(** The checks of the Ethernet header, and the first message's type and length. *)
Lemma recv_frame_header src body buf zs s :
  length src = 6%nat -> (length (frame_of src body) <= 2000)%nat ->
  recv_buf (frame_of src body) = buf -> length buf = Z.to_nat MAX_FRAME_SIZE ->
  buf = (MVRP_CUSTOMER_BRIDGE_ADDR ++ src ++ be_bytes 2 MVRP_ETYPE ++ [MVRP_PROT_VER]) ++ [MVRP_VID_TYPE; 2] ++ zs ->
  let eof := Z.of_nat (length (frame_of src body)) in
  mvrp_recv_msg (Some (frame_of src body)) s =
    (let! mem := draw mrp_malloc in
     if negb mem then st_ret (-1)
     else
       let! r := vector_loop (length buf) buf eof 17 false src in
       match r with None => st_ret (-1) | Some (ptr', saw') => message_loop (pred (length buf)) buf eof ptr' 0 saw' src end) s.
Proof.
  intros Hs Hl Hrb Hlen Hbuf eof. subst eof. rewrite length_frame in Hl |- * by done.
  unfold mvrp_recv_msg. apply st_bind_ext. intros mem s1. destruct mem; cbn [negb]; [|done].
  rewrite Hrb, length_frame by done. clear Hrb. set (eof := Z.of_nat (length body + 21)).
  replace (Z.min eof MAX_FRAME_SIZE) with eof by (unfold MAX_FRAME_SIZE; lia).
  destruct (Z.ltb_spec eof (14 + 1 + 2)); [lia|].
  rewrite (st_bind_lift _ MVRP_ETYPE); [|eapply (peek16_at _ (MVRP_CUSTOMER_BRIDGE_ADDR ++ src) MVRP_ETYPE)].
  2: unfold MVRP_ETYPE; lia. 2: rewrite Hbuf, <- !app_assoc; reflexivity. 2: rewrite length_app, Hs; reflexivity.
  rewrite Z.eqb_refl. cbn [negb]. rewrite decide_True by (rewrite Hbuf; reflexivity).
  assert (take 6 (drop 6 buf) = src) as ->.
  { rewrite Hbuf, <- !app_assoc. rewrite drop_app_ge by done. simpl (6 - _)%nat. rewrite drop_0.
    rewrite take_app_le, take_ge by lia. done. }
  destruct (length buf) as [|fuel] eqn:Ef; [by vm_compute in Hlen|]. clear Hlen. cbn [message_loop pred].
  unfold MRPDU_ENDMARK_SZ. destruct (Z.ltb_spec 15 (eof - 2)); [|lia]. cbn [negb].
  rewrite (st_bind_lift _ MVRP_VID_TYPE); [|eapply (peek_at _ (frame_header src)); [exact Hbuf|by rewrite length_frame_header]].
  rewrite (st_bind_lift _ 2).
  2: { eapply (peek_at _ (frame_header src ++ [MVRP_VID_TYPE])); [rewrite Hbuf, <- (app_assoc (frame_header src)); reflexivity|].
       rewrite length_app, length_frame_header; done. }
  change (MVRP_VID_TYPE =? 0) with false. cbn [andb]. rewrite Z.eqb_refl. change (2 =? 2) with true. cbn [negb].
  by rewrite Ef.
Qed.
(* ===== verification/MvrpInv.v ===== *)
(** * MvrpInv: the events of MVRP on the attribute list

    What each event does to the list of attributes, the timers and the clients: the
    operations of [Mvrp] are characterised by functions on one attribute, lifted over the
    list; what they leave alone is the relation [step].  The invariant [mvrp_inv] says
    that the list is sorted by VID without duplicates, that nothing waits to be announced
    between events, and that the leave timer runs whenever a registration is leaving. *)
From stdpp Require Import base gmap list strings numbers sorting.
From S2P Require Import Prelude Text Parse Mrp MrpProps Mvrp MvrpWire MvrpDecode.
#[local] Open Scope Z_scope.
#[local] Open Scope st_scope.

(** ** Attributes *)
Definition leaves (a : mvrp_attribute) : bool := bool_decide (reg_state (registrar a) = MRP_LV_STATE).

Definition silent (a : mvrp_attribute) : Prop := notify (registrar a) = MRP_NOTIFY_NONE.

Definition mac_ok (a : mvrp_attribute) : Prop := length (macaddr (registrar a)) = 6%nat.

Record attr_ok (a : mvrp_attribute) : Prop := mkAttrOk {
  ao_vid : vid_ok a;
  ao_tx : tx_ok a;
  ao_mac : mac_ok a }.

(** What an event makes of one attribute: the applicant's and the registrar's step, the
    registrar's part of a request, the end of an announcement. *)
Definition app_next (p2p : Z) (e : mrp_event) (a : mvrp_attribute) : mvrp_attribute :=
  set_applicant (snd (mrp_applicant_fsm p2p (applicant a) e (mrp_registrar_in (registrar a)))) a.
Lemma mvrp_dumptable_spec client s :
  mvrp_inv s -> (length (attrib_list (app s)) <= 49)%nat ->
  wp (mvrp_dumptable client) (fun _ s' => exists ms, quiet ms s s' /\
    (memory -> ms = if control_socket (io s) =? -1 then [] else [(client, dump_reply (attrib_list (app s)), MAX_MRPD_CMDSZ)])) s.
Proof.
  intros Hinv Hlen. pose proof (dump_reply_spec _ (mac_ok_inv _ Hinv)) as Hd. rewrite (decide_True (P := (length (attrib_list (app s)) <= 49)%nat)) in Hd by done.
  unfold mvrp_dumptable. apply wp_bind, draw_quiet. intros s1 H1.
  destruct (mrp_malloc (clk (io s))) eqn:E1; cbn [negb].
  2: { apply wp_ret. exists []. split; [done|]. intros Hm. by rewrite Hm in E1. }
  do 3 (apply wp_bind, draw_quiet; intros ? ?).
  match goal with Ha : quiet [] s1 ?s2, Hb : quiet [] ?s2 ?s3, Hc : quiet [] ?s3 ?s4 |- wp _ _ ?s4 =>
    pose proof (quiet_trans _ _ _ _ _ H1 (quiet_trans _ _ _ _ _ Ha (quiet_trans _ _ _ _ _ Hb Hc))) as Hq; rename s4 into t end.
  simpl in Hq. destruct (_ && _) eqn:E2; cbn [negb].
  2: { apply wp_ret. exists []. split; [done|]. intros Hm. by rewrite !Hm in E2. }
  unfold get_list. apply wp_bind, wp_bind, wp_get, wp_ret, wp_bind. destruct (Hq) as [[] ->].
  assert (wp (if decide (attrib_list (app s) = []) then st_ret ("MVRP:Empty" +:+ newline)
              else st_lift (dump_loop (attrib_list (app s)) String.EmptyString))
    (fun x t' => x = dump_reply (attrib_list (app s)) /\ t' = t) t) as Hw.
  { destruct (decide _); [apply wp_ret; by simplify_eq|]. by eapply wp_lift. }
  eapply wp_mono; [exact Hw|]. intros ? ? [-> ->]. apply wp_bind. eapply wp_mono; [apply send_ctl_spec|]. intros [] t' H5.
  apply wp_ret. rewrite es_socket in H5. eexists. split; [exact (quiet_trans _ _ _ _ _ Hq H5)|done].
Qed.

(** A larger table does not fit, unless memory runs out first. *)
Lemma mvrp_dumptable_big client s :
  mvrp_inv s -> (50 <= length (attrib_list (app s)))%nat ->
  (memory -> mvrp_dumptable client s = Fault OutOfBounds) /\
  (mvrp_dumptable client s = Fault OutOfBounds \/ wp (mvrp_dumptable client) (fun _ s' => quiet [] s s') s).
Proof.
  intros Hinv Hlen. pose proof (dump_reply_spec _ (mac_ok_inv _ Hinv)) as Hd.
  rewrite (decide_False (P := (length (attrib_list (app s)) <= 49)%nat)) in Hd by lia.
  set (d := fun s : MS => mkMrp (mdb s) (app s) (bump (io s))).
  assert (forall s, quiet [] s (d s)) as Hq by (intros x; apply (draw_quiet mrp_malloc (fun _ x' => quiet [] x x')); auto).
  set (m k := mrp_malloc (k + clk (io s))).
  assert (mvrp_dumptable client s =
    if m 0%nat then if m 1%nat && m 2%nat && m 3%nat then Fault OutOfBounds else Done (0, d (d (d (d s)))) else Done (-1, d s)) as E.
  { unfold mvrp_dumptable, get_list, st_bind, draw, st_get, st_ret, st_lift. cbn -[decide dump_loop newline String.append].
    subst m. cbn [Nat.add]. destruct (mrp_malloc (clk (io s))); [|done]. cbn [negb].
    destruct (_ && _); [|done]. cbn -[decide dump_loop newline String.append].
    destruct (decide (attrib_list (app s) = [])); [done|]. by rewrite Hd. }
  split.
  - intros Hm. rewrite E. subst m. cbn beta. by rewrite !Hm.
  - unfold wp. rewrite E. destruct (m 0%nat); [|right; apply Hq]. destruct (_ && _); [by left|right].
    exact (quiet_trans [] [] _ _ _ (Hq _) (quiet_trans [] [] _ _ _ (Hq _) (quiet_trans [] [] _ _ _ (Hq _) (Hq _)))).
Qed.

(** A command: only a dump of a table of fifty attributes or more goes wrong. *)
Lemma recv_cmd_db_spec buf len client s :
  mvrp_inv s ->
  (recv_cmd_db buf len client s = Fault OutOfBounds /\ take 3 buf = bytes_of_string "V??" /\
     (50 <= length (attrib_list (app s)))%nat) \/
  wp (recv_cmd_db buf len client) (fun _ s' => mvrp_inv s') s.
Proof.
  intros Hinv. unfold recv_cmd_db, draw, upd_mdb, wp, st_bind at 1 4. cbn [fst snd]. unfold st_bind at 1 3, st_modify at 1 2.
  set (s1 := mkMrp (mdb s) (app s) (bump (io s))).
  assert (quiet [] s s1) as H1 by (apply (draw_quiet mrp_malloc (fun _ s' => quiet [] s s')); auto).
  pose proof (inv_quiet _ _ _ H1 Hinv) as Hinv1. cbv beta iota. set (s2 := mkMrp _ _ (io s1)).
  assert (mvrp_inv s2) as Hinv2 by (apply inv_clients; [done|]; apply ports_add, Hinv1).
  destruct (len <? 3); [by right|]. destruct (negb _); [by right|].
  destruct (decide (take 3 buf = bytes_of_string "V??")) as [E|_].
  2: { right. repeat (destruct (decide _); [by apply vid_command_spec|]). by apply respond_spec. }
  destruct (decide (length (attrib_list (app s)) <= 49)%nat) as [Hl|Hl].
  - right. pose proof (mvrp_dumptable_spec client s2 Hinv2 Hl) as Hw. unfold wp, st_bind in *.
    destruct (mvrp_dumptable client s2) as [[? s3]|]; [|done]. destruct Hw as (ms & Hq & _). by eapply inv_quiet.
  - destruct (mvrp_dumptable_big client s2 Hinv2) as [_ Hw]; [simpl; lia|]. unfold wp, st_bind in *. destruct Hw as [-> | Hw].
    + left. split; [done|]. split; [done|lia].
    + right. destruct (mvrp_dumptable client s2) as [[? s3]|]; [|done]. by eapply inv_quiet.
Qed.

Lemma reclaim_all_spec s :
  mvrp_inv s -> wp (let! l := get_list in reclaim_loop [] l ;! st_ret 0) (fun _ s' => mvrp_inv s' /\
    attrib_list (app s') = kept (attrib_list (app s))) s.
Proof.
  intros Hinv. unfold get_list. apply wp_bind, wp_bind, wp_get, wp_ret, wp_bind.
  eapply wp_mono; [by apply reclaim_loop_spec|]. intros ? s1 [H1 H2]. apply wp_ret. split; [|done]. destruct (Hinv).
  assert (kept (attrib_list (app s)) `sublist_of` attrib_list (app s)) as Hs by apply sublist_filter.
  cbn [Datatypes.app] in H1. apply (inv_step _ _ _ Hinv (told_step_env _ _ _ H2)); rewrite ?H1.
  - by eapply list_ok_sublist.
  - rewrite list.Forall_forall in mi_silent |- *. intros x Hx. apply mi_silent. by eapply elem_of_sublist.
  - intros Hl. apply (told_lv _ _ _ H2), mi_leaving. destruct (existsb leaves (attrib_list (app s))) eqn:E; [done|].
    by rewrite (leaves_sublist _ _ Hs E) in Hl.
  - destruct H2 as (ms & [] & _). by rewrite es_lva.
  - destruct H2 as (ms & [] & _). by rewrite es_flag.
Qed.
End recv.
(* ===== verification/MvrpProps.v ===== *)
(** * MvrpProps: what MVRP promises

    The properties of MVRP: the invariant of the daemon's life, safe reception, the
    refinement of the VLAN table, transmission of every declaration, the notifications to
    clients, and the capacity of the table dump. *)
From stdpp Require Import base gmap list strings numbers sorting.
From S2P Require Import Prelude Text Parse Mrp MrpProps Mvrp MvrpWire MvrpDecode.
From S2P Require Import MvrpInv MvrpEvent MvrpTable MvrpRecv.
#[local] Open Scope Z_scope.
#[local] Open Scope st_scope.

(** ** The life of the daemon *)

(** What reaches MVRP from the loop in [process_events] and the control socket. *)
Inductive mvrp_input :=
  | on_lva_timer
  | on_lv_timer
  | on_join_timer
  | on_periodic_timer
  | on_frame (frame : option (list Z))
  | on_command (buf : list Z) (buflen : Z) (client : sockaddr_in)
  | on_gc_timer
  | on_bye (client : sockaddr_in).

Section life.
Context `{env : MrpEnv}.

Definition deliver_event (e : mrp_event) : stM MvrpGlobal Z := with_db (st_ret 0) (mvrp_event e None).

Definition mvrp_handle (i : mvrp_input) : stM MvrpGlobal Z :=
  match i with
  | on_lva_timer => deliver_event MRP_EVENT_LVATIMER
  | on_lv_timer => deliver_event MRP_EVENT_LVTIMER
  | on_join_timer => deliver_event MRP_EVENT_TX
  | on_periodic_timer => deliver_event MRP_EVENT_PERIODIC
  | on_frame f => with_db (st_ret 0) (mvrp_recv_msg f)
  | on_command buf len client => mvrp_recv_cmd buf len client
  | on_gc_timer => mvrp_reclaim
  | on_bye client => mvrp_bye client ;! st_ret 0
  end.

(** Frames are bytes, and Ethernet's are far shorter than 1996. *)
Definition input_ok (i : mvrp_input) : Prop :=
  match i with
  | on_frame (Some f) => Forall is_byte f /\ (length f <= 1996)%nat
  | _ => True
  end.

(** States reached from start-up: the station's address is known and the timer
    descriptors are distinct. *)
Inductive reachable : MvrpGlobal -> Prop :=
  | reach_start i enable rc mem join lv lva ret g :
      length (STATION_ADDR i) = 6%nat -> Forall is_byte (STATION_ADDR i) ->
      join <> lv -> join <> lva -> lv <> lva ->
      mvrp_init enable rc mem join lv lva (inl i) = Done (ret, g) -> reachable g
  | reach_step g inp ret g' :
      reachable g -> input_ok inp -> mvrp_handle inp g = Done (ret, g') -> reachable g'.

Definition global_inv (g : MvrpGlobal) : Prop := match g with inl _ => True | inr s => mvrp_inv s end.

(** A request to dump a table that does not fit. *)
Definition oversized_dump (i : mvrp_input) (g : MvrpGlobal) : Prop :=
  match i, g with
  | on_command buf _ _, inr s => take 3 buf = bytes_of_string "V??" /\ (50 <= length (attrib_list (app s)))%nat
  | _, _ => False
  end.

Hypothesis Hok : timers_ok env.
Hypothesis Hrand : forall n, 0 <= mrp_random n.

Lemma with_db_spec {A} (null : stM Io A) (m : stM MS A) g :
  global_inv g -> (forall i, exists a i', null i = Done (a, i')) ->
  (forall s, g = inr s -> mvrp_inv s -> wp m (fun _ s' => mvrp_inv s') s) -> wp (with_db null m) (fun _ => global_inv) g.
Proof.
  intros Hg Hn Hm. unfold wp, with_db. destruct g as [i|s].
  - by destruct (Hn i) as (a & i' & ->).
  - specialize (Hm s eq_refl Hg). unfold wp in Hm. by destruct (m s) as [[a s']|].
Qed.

====

All that should be returned is the run of lines from the one with "- specialize (Hm" to the last line of the material above, copied exactly.

  - specialize (Hm s eq_refl Hg). unfold wp in Hm. by destruct (m s) as [[a s']|].
Qed.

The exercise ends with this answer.